** EXERCISE BRIEF **
Write out, word for word, the first line of the data below and every line after it through the one containing "induction 1 as".

** MATERIAL SHOWN **
..............................

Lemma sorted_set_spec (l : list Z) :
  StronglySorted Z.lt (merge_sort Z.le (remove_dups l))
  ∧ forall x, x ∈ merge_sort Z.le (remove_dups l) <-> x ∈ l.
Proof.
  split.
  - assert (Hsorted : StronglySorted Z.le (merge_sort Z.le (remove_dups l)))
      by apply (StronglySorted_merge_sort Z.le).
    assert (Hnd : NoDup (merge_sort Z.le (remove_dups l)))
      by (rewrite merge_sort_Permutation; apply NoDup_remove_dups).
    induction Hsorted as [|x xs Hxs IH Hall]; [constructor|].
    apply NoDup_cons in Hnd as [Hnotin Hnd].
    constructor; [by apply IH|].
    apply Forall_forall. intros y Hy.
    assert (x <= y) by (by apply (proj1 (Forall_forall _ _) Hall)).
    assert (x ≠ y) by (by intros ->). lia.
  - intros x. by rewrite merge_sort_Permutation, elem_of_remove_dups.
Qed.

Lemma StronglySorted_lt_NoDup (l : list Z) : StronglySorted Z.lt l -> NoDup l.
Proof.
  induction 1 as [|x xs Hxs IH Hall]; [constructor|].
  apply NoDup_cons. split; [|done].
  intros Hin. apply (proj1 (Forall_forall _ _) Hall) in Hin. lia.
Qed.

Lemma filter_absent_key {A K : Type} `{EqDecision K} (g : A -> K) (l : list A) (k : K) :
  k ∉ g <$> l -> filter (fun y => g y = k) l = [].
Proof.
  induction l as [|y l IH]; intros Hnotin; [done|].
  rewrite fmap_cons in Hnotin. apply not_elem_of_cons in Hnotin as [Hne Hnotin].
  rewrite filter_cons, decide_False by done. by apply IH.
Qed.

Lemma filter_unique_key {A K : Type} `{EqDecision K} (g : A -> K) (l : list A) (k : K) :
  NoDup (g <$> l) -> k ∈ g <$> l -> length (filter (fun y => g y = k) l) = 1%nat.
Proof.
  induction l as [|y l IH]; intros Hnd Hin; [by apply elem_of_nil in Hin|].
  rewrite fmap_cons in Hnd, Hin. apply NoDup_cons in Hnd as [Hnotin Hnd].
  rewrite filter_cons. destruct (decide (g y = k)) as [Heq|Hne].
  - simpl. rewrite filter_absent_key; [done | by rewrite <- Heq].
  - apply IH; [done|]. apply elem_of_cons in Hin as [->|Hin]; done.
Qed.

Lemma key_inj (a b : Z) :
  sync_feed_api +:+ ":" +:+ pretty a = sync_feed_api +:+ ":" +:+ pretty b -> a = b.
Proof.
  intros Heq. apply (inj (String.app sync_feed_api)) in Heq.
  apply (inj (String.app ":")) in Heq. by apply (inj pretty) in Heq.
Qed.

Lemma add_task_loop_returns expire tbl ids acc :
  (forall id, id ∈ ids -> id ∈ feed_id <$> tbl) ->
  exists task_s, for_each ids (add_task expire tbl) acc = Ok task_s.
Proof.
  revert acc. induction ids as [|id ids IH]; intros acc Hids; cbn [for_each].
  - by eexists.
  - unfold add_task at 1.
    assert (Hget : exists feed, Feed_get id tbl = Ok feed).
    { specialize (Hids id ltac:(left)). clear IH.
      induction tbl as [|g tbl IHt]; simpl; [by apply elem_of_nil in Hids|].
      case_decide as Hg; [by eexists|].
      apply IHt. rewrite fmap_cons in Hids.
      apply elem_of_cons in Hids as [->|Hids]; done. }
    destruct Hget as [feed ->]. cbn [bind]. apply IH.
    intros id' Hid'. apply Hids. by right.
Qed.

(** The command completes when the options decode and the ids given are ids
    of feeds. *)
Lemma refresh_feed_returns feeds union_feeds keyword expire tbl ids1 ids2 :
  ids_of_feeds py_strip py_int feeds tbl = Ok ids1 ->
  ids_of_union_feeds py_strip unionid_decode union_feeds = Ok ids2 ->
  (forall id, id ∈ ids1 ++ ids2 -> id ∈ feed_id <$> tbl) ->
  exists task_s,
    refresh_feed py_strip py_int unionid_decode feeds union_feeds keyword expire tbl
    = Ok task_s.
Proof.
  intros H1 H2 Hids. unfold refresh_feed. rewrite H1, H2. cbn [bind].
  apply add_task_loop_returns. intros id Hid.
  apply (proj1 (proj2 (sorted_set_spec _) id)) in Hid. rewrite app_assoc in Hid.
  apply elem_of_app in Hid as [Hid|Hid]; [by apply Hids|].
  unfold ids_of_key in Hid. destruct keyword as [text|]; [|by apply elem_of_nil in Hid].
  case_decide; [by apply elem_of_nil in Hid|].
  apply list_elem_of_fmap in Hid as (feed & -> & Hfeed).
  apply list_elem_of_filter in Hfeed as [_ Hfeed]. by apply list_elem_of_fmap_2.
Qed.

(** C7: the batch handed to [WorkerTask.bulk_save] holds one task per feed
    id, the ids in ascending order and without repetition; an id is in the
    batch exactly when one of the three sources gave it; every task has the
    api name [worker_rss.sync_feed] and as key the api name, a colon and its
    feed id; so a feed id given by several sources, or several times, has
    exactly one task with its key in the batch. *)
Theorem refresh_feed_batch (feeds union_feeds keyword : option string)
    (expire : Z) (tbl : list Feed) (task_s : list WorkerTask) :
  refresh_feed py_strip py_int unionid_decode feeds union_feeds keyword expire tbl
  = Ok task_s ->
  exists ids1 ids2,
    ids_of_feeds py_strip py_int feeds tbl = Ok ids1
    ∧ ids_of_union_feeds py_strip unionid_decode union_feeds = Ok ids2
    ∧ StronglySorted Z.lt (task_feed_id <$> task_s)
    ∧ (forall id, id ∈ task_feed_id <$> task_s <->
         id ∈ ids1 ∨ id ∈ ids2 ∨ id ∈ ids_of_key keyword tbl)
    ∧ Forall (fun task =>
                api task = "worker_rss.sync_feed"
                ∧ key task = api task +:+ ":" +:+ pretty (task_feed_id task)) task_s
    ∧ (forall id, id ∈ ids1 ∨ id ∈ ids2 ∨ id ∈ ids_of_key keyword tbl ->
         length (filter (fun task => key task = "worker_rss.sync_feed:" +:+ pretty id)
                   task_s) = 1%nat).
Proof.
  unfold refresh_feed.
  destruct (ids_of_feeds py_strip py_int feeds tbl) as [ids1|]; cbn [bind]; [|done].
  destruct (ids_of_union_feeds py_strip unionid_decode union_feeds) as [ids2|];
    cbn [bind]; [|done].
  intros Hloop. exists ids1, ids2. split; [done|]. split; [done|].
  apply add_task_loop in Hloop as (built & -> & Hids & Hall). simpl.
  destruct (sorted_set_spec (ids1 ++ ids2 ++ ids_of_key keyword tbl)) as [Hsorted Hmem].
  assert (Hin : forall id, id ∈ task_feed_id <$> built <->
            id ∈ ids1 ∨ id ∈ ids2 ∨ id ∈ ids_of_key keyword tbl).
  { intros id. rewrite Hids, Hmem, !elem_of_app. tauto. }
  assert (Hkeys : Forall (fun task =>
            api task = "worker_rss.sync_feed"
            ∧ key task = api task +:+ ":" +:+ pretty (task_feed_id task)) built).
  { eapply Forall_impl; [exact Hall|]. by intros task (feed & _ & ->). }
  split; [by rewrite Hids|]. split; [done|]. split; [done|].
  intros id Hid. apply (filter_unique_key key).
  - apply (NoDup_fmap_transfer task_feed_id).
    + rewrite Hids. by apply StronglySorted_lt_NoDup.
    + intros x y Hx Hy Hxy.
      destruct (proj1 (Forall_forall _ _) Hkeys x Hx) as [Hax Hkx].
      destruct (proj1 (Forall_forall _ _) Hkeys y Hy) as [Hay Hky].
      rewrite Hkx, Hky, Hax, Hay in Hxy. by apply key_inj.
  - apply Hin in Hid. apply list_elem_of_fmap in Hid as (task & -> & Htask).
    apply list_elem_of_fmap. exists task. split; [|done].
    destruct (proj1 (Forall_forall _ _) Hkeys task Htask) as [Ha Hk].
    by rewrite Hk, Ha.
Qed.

..............................

** EXERCISE SOLUTION **
Lemma sorted_set_spec (l : list Z) :
  StronglySorted Z.lt (merge_sort Z.le (remove_dups l))
  ∧ forall x, x ∈ merge_sort Z.le (remove_dups l) <-> x ∈ l.
Proof.
  split.
  - assert (Hsorted : StronglySorted Z.le (merge_sort Z.le (remove_dups l)))
      by apply (StronglySorted_merge_sort Z.le).
    assert (Hnd : NoDup (merge_sort Z.le (remove_dups l)))
      by (rewrite merge_sort_Permutation; apply NoDup_remove_dups).
    induction Hsorted as [|x xs Hxs IH Hall]; [constructor|].
    apply NoDup_cons in Hnd as [Hnotin Hnd].
    constructor; [by apply IH|].
    apply Forall_forall. intros y Hy.
    assert (x <= y) by (by apply (proj1 (Forall_forall _ _) Hall)).
    assert (x ≠ y) by (by intros ->). lia.
  - intros x. by rewrite merge_sort_Permutation, elem_of_remove_dups.
Qed.

Lemma StronglySorted_lt_NoDup (l : list Z) : StronglySorted Z.lt l -> NoDup l.
Proof.
  induction 1 as [|x xs Hxs IH Hall]; [constructor|].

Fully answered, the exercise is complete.